Abstract:

The coronal portion of the developing upper third molar may be impacted by the developing roots of the second molar. At the relevant age – roughly from 10 to 13 years – both organs are largely soft tissues when and where they collide. It is obviously not possible to obtain tissue from both teeth whilst they are developing, but a frequent after-effect of such collisions is extraction of the third molar. Prior to the Human Tissue Act 2004, we were free to collect these from collaborating general dental practitioners and such were fixed and stored in 70% ethanol. From an archive of >1,000, we selected an initial 5 with obvious indentations of the mesial side of the crown. These were scanned using high contrast resolution X-ray MicroTomography on the MUCAT-2 Time Delay Integration scanner developed at QMUL (90kV, 180µA, ~18 hours scan duration, 15 micron voxel size: XMT). 3D visualisations were made using Drishti (Australian National University).
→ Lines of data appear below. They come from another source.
(** An entry, with the parser at the quotes of its key. *)
Lemma entry_reads levels d key v texts fuel acc p s (Q : option (Value double) -> JSONParser -> Prop) :
  entry_read levels (key, v) texts -> d + Z.of_nat levels = 99 -> 0 <= d -> lies mem p (pair_text texts) ->
  followed (p + zlen (pair_text texts)) -> p + zlen (pair_text texts) <= len -> at_pos d p s ->
  (forall v' s', copies v' v -> at_pos d (p + zlen (pair_text texts) - 1) s' ->
     gives (dictionary_goes_on levels fuel (SetWithoutPathExpansion key v' acc)) s' Q) ->
  gives (dictionary_loop (ParseToken (S (S levels))) (S fuel) T_STRING acc) s Q.
Proof.
  intros [(cps & Hcps & Hz & Ekey & Equote) Hv] Hd Hd0 Hl Hfol Hn Hs HQ. cbn [fst snd] in *. rewrite pair_zlen in *. unfold pair_text in Hl.
  destruct (text_read_zlen _ _ _ Hv) as (c & r & Et & Hc & Ez). destruct Hv as (_ & _ & _ & Hread). pose proof (lies_bounds _ _ _ Hl) as [Hp _].
  destruct (blanks_of 0) as (_ & _ & _ & Hblank). pose proof (zlen_nonneg colon_blanks). pose proof (zlen_nonneg r). pose proof (zlen_nonneg (quoted cps)).
  pose proof (zlen_quote cps) as Hzq. rewrite Equote in *. set (z := zlen (JsonDoubleQuote (flat_map enc16 cps) true)) in *.
  apply lies_app in Hl as [Hkey Hl]. fold z in Hl.
  cbn [dictionary_loop]. rewrite decide_False by done. apply safe_then. unfold dictionary_pair. rewrite decide_False by auto.
  apply safe_then. eapply safe_impl; [apply (ConsumeStringRaw_reads mem len opts Hlen Hend Hws d cps p); (done || lia)|].
  intros ? s1 (b & -> & Hs1 & Hb).
  eapply (token_behind d [] ":"%ch); [exact Hs1|lia| |constructor|change (zlen (@nil Z)) with 0; lia|done|].
  { cbn [app]. replace (p + zlen (quoted cps) + 1 + 1) with (p + z) by lia. by apply (lies_prefix mem (p + z) [] ":"%ch (colon_blanks ++ texts.2)). }
  change (zlen (@nil Z)) with 0. intros s2 Hs2. change (token_of ":"%ch) with T_OBJECT_PAIR_SEPARATOR. rewrite decide_False by auto.
  apply lies_tail in Hl. pose proof Hl as Hvalue. apply lies_app in Hvalue as [_ Hvalue].
  eapply (token_behind d colon_blanks c); [exact Hs2|lia| |done|lia|apply Hc|].
  { replace (p + zlen (quoted cps) + 1 + 1 + 0 + 1) with (p + z + 1) by lia. rewrite Et in Hl. by eapply (lies_prefix mem). }
  intros s3 Hs3. replace (token_of c) with (token_of (at_ texts.2 0)) by (by rewrite Et). apply safe_then.
  eapply safe_impl; [apply (Hread d (p + z + 1 + zlen colon_blanks)); try done; [|lia|eapply at_pos_eq; [exact Hs3|lia]]|].
  { by replace (p + z + 1 + zlen colon_blanks + zlen texts.2) with (p + (z + 1 + zlen colon_blanks + zlen texts.2)) by lia. }
  intros ? s4 [(v' & -> & Hv') Hs4]. apply safe_then. eapply (AsString_reads mem len opts d); [apply Hs4|exact Hb|].
  apply safe_mret. rewrite <- Ekey. apply HQ; [done|]. eapply at_pos_eq; [exact Hs4|lia].
Qed.
Lemma Decode_spec p s data allocate chunks :
  between p s -> Forall is_byte data -> zlen s + zlen data < 2 ^ 63 ->
  exists answer cs p', Decode data allocate chunks p = Ok (answer, chunks ++ cs, p') /\
    if answer then
      exists s', between p' s' /\
        forall t, future p (s ++ data ++ t) = behind (flat_map events_of cs) (future p' (s' ++ t))
    else websocket_error_ p' <> kWebSocketNormalClosure /\
      forall t, future p (s ++ data ++ t) = (flat_map events_of cs, websocket_error_ p').
Proof.
  intros [Hst Hr] Hd Hz. unfold Decode. rewrite (st_error _ _ _ Hst).
  change (kWebSocketNormalClosure != kWebSocketNormalClosure) with false. cbv iota.
  destruct (Z.eqb_spec (zlen data) 0) as [E|E].
  { assert (data = []) as -> by (destruct data; [done|unfold zlen in E; cbn in E; lia]).
    exists true, [], p. split; [by rewrite app_nil_r|]. exists s. split; [done|].
    intros t. by rewrite behind_nil. }
  pose proof (standing_more p [] s data Hst Hd) as Hst'. cbv zeta. set (p1 := p <| buffer_ := _ |>) in *.
  assert (Hb1 : buffer_ p1 = s ++ data) by apply Hst'.
  destruct (decode_loop_spec allocate (S (length (buffer_ p1))) chunks p1 [] (s ++ data) Hst')
    as (answer & cs & p2 & -> & Hdone); [rewrite Hb1; lia|rewrite Hb1, zlen_app; lia|].
  cbn [mbind res_bind]. unfold decoded in Hdone. destruct answer; cbn [negb].
  - destruct Hdone as (pre' & s' & Hst2 & _ & Hr2 & Hfut). apply standing_drained in Hst2.
    set (p3 := p2 <| buffer_ := _ |> <| current_read_pos_ := 0 |>) in *.
    assert (Hbt : between p3 s') by (by split).
    rewrite (proj2 (Z.ltb_lt _ _)) by (rewrite (st_buffer _ _ _ Hst2); by eapply between_short).
    exists true, cs, p3. split; [done|]. exists s'. split; [done|].
    intros t. rewrite app_assoc. apply Hfut.
  - exists false, cs, p2. split; [done|]. destruct Hdone as [He Hfut]. split; [done|].
    intros t. rewrite app_assoc. apply Hfut.
Qed.

(** The pieces of a stream one after the other, each with the addresses that
    its calls allocate, and the answers. *)
Fixpoint decode_pieces (pieces : list (list Z * (Z -> Z))) (chunks : list WebSocketFrameChunk)
    (p : WebSocketFrameParser) : res (list bool * list WebSocketFrameChunk * WebSocketFrameParser) :=
  match pieces with
  | [] => Ok ([], chunks, p)
  | (data, allocate) :: pieces =>
      '(answer, chunks, p) ← Decode data allocate chunks p;
      '(answers, chunks, p) ← decode_pieces pieces chunks p;
      Ok (answer :: answers, chunks, p)
  end.

(** What the calls answer: whether the stream up to there is read without an
    error. *)
Fixpoint verdicts (read : list Z -> outcome) (before : list Z) (pieces : list (list Z * (Z -> Z))) : list bool :=
  match pieces with
  | [] => []
  | (data, _) :: pieces =>
      (snd (read (before ++ data)) == kWebSocketNormalClosure) :: verdicts read (before ++ data) pieces
  end.

Lemma verdicts_ext read read' pieces : forall before before',
  (forall t, snd (read (before ++ t)) = snd (read' (before' ++ t))) ->
  verdicts read before pieces = verdicts read' before' pieces.
Proof.
  induction pieces as [|[data allocate] pieces IH]; intros before before' H; [done|]. cbn [verdicts]. rewrite H. f_equal.
  apply IH. intros t. by rewrite <- !app_assoc, H.
Qed.

(** After an error every answer is [false]. *)
Lemma verdicts_wrong read pieces e : forall before,
  e <> kWebSocketNormalClosure -> (forall t, snd (read (before ++ t)) = e) ->
  verdicts read before pieces = replicate (length pieces) false.
Proof.
  induction pieces as [|[data allocate] pieces IH]; intros before He H; [done|]. cbn. rewrite H. f_equal.
  - by destruct (enum_eqb_spec e kWebSocketNormalClosure).
  - apply IH; [done|]. intros t. by rewrite <- app_assoc, H.
Qed.

Lemma refused pieces : forall chunks p,
  websocket_error_ p <> kWebSocketNormalClosure ->
  decode_pieces pieces chunks p = Ok (replicate (length pieces) false, chunks, p).
Proof.
  induction pieces as [|[data allocate] pieces IH]; intros chunks p He; cbn [decode_pieces]; [done|].
  unfold Decode. rewrite wrong_differs by done. cbn [mbind res_bind]. by rewrite (IH chunks p He).
Qed.

Lemma future_between p s : between p s -> future p s = ([], kWebSocketNormalClosure).
Proof.
  intros [[He _ _ _ Hh] Hr]. unfold future. destruct (current_frame_header_ p) as [h|].
  - subst s. destruct Hh as [_ Ho]. unfold payload_in. by rewrite (proj2 (Z.ltb_lt _ _)) by (unfold zlen; cbn [length]; lia).
  - by rewrite frames_eq, Hr.
Qed.

Lemma decode_pieces_spec pieces : forall p s chunks,
  between p s -> Forall is_byte (concat (map fst pieces)) -> 14 + zlen (concat (map fst pieces)) < 2 ^ 63 ->
  exists answers cs p', decode_pieces pieces chunks p = Ok (answers, chunks ++ cs, p') /\
    future p (s ++ concat (map fst pieces)) = (flat_map events_of cs, websocket_error_ p') /\
    forallb id answers = (websocket_error_ p' == kWebSocketNormalClosure) /\
    answers = verdicts (future p) s pieces /\
    exists k, answers = replicate k true ++ replicate (length pieces - k) false.
Proof.
  induction pieces as [|[data allocate] pieces IH]; intros p s chunks Hbt Hf Hz; cbn [map concat fst decode_pieces] in *.
  - exists [], [], p. rewrite !app_nil_r, (future_between p s Hbt). split; [done|].
    rewrite (st_error _ _ _ (bt_standing _ _ Hbt)). split; [done|]. split; [done|]. split; [done|]. by exists 0%nat.
  - rewrite zlen_app in Hz. apply Forall_app in Hf as [Hd Hf]. pose proof (between_short p s Hbt).
    pose proof (zlen_nonneg data). pose proof (zlen_nonneg (concat (map fst pieces))).
    destruct (Decode_spec p s data allocate chunks Hbt Hd) as (answer & cs & p1 & -> & Hdone); [lia|].
    cbn [mbind res_bind verdicts]. destruct answer.
    + destruct Hdone as (s1 & Hbt1 & Hfut).
      destruct (IH p1 s1 (chunks ++ cs) Hbt1 Hf) as (answers & cs' & p' & -> & Hfut' & Hans & Hv & k & Hk); [lia|].
      exists (true :: answers), (cs ++ cs'), p'. cbn [mbind res_bind]. split; [by rewrite app_assoc|].
      split; [by rewrite Hfut, Hfut', flat_map_app|]. split; [done|]. split.
      * rewrite Hv. f_equal.
        -- pose proof (Hfut []) as E. rewrite !app_nil_r, (future_between p1 s1 Hbt1) in E. by rewrite E.
        -- apply verdicts_ext. intros t. by rewrite <- app_assoc, Hfut.
      * exists (S k). cbn. by rewrite Hk.
    + destruct Hdone as [He Hfut]. rewrite (refused pieces (chunks ++ cs) p1 He).
      exists (false :: replicate (length pieces) false), cs, p1. cbn [mbind res_bind]. split; [done|]. split; [apply Hfut|].
      assert (Ee : (websocket_error_ p1 == kWebSocketNormalClosure) = false) by (by destruct (enum_eqb_spec (websocket_error_ p1) kWebSocketNormalClosure)).
      split; [by rewrite Ee|]. split; [|by exists 0%nat]. pose proof (Hfut []) as E. rewrite app_nil_r in E. rewrite E. cbn [snd]. rewrite Ee. f_equal.
      symmetry. apply (verdicts_wrong _ _ (websocket_error_ p1)); [done|]. intros t. by rewrite <- app_assoc, Hfut.
Qed.

Lemma between_new : between new_WebSocketFrameParser [].
Proof. by split; [split|]. Qed.

(** C23. What the parser makes of a stream does not depend on where it is cut:
    of any bytes whatever, passed in any pieces, and wherever in memory the
    buffers lie that it allocates, the headers, the bytes of the payload
    without their mask and the ends of frames come out as [frames] reads them
    from the stream as a whole; no check fails and no access leaves a buffer;
    each call answers whether the stream up to the end of its piece is read
    without an error, which is [true] until the one that meets a length that is
    wrong, with the error that [frames] finds, and [false] from there on. *)
Theorem parser_reads_the_stream pieces :
  Forall is_byte (concat (map fst pieces)) -> 14 + zlen (concat (map fst pieces)) < 2 ^ 63 ->
  exists answers chunks p,
    decode_pieces pieces [] new_WebSocketFrameParser = Ok (answers, chunks, p) /\
    (flat_map events_of chunks, websocket_error_ p) = frames (concat (map fst pieces)) /\
    answers = verdicts frames [] pieces /\
    (exists k, answers = replicate k true ++ replicate (length pieces - k) false) /\
    forallb id answers = (websocket_error_ p == kWebSocketNormalClosure).
Proof.
  intros Hf Hz. destruct (decode_pieces_spec pieces _ [] [] between_new Hf Hz) as (answers & cs & p & E & Hfut & Hans & Hv & Hk).
  exists answers, cs, p. split; [exact E|]. split; [by rewrite <- Hfut|]. by split; [|split].
Qed.

(** A masked frame and one that is not, then a length that is too long for its
    field, cut in the middle of the first header and in the first payload. *)
Definition example_pieces : list (list Z * (Z -> Z)) :=
  [([0x81; 0x83; 1], fun _ => 0); ([2; 3; 4; 64], fun i => 3 * i);
   ([64; 64; 0x02; 0x00; 0x80; 126; 0; 125; 7], fun i => i + 5); ([1], fun i => i)].

Lemma parser_reads_the_stream_witness :
  (exists answers chunks p,
    decode_pieces example_pieces [] new_WebSocketFrameParser = Ok (answers, chunks, p) /\
    (flat_map events_of chunks, websocket_error_ p) = frames (concat (map fst example_pieces)) /\
    answers = [true; true; false; false]) /\
  frames (concat (map fst example_pieces)) =
    ([Begins (mkWebSocketFrameHeader true false false false 1 true 3); Byte 65; Byte 66; Byte 67; Ends;
      Begins (mkWebSocketFrameHeader false false false false 2 false 0); Ends], kWebSocketErrorProtocolError).
Proof.
  split; [|vm_compute; reflexivity]. destruct (parser_reads_the_stream example_pieces) as (answers & chunks & p & E & Hfr & Ha & _ & _).
  - repeat constructor; unfold is_byte; lia.
  - vm_compute. reflexivity.
  - exists answers, chunks, p. split; [exact E|]. split; [exact Hfr|]. rewrite Ha. vm_compute. reflexivity.
Defined.

(** The comment on DecodeFramePayload says that the end of a frame clears the
    masking key; it stays. *)
Lemma key_outlives_its_frame :
  match Decode [0x81; 0x81; 1; 2; 3; 4; 64] (fun _ => 0) [] new_WebSocketFrameParser with
  | Ok (true, [c], p) =>
      final_chunk c = true /\ current_frame_header_ p = None /\ masking_key_ p = [1; 2; 3; 4]
  | _ => False
  end.
Proof. vm_compute. done. Qed.
(* ===== verification/WebSocketRoundtrip.v ===== *)
(** Frames of WebSocket that are written come out of the parser. *)
From S2P Require Import Prelude CArrays Memory BigEndian WebSocketFrame WebSocketFrameParser WebSocketMasking.
From S2P Require Import WebSocketProperties.
From Stdlib Require Import ZifyBool.

(** ** Writing a header *)

(** The bytes of a header. *)
Definition extension (len : Z) : list Z :=
  if len <=? 125 then [] else if len <=? kuint16max then be_bytes 2 len else be_bytes 8 len.

Definition header_bytes (h : WebSocketFrameHeader) (key : list Z) : list Z :=
  [first_byte h; fst (second_byte h)] ++ extension (payload_length h) ++ (if masked h then key else []).

Lemma copy_to_spec bytes : forall pre old post,
  length old = length bytes ->
  copy_to bytes (zlen pre) (pre ++ old ++ post) = Some (pre ++ bytes ++ post).
Proof.
  induction bytes as [|b bytes IH]; intros pre [|x old] post Hl; cbn in Hl; [done..|].
  cbn [copy_to app]. rewrite put_app. cbn [mbind option_bind].
  replace (zlen pre + 1) with (zlen (pre ++ [b])) by (by rewrite zlen_app).
  replace (pre ++ b :: old ++ post) with ((pre ++ [b]) ++ old ++ post) by (by rewrite <- app_assoc).
  rewrite IH by lia. by rewrite <- app_assoc.
Qed.

Lemma extension_cases len :
  0 <= len < 2 ^ 63 ->
  len <= 125 /\ extension len = [] \/
  125 < len <= 65535 /\ extension len = be_bytes 2 len \/
  65535 < len /\ extension len = be_bytes 8 len.
Proof.
  intros Hl. unfold extension, kuint16max. destruct (Z.leb_spec len 125); [by left|].
  destruct (Z.leb_spec len 65535); [right; left|right; right]; (split; [lia|done]).
Qed.

Definition key_fits (h : WebSocketFrameHeader) (key : option (list Z)) : Prop :=
  match key with Some key => masked h = true /\ is_key key | None => masked h = false end.

Lemma header_size h key :
  0 <= payload_length h < 2 ^ 63 -> key_fits h key ->
  GetWebSocketFrameHeaderSize h = zlen (header_bytes h (default [] key)).
Proof.
  intros Hl Hk. unfold GetWebSocketFrameHeaderSize, header_bytes, kMaxPayloadLengthWithoutExtendedLengthField, kuint16max.
  rewrite !zlen_app. change (zlen [_; _]) with 2. unfold kBaseHeaderSize, kMaskingKeyLength.
  assert (Hm : zlen (if masked h then default [] key else []) = if masked h then 4 else 0).
  { destruct key as [key|]; cbn in Hk; [destruct Hk as [-> [Hk _]]; unfold zlen; cbn; by rewrite Hk|by rewrite Hk]. }
  rewrite Hm. destruct (extension_cases _ Hl) as [[H ->]|[[H ->]|[H ->]]]; unfold zlen; rewrite ?length_be_bytes.
  - rewrite (proj2 (Z.ltb_ge 125 _)), (proj2 (Z.ltb_ge 65535 _)) by lia. cbn [andb]. done.
  - rewrite (proj2 (Z.ltb_lt 125 _)), (proj2 (Z.leb_le _ 65535)) by lia. cbn [andb]. lia.
  - rewrite (proj2 (Z.leb_gt _ 65535)), (proj2 (Z.ltb_lt 65535 _)), andb_false_r by lia. lia.
Qed.
(* ===== verification/DnsNames.v ===== *)
(** Names in DNS messages: what ReadName finds is what RFC 1035 means by the
    bytes, compression included, and it ends on any packet. *)
From S2P Require Import Prelude CArrays Memory BigEndian Dns.
From Stdlib Require Import ZifyBool.

(** ** The meaning of a name

    In the [length] bytes of a packet, the name at a position has these labels
    and takes so many bytes there; [seen] counts the bytes up to and with the
    last pointer that is followed. *)
Section Names.
Context (packet : list Z) (length_ : Z).

Inductive resolves : Z -> list (list Z) -> Z -> Z -> Prop :=
  | resolves_root p : get packet p = Some 0 -> resolves p [] 1 0
  | resolves_label p n label labels size seen :
      get packet p = Some n -> 0 < n < 64 -> p + 1 + n < length_ ->
      load packet (p + 1) n = Some label ->
      resolves (p + 1 + n) labels size seen ->
      resolves p (label :: labels) (1 + n + size) (if seen =? 0 then 0 else 1 + n + seen)
  | resolves_pointer p hi lo labels size seen :
      get packet p = Some hi -> get packet (p + 1) = Some lo -> 192 <= hi -> p + 2 <= length_ ->
      (hi - 192) * 256 + lo < length_ ->
      resolves ((hi - 192) * 256 + lo) labels size seen ->
      resolves p labels 2 (2 + seen).

(** How many bytes a name takes where it is, pointers not followed. *)
Inductive spans : Z -> Z -> Prop :=
  | spans_root p : get packet p = Some 0 -> spans p 1
  | spans_label p n size :
      get packet p = Some n -> 0 < n < 64 -> p + 1 + n < length_ ->
      spans (p + 1 + n) size -> spans p (1 + n + size)
  | spans_pointer p hi : get packet p = Some hi -> 192 <= hi -> p + 2 <= length_ -> spans p 2.

Context (Hbytes : Forall is_byte packet) (Hlen : length_ <= zlen packet) (Hmax : length_ < 2 ^ 30).

Lemma byte_at p : 0 <= p < length_ -> exists b, get packet p = Some b /\ is_byte b.
Proof.
  intros Hp. destruct (get_some packet p) as [b Hb]; [lia|]. exists b. split; [done|]. by eapply get_Forall.
Qed.

Lemma resolves_range p labels size seen : resolves p labels size seen -> 0 < size /\ 0 <= seen.
Proof. induction 1; [lia| |lia]. destruct (Z.eqb_spec seen 0); lia. Qed.

(** The three kinds of a first byte. *)
Lemma kind_of b : is_byte b ->
  (Z.land b kLabelMask =? kLabelPointer) = (192 <=? b) /\ (Z.land b kLabelMask =? kLabelDirect) = (b <? 64).
Proof. intros Hb. split; revert b Hb; unfold is_byte, kLabelMask, kLabelPointer, kLabelDirect; compute_below 256%nat. Qed.

(** *** A pointer *)
Lemma target hi lo : 192 <= hi < 256 -> is_byte lo ->
  Z.land (be_value [hi; lo]) kOffsetMask = (hi - 192) * 256 + lo.
Proof.
  intros Hhi Hlo. unfold is_byte in Hlo. change kOffsetMask with (Z.ones 14). rewrite Z.land_ones by lia.
  change (be_value [hi; lo]) with (hi * 256 + lo). change (2 ^ 14) with 16384.
  replace (hi * 256 + lo) with (3 * 16384 + ((hi - 192) * 256 + lo)) by lia.
  rewrite Z.add_comm, Z.mod_add by lia. apply Z.mod_small. lia.
Qed.

Lemma two_bytes p hi lo :
  get packet p = Some hi -> get packet (p + 1) = Some lo -> ReadBigEndian 2 packet p = Some (be_value [hi; lo]).
Proof.
  intros Hhi Hlo. pose proof (get_range _ _ _ Hlo).
  apply ReadBigEndian_spec; [lia|done| |].
  - constructor; [by eapply get_Forall|]. constructor; [by eapply get_Forall|done].
  - apply lies_cons; [done|]. apply lies_cons; [done|]. apply lies_nil. lia.
Qed.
Teeth were then cleaned of non-calcified soft tissue surface layers by treatment with either a bacterial protease enzyme detergent or hypochlorite bleach, washed, dried and examined unmounted and uncoated in a Zeiss EVO-MA10 SEM operated at 50Pa chamber pressure, 20kV, using backscattered electrons (BSE-SEM). Enamel was missing from mid-lateral and cervical regions of crowns with severely indented mesial surfaces, and, where this occurred, underlying dentine was also thin. Patches of osteoclastic resorption of completed, post-mature enamel surfaces were also frequent in these regions. Both enamel-free and resorbed enamel surfaces were covered with thin layers of Sharpey-fibre rich cementum. Deep fissures, local focal areas of hypoplasia and surface-overlapping projections of enamel added after normal enamel completion were all frequent. The mesio-buccal root of the teeth studied to date was split into buccal and palatal divisions: this, of course, must have happened at a much later stage of development. We show here how the aftermaths of collisions between developing tooth germs can be reconstrued from combined XMT and BSE-SEM studies long after the events.

Ethics statement: the teeth that we studied came from an anonymised archival collection of third molars extracted before 2000.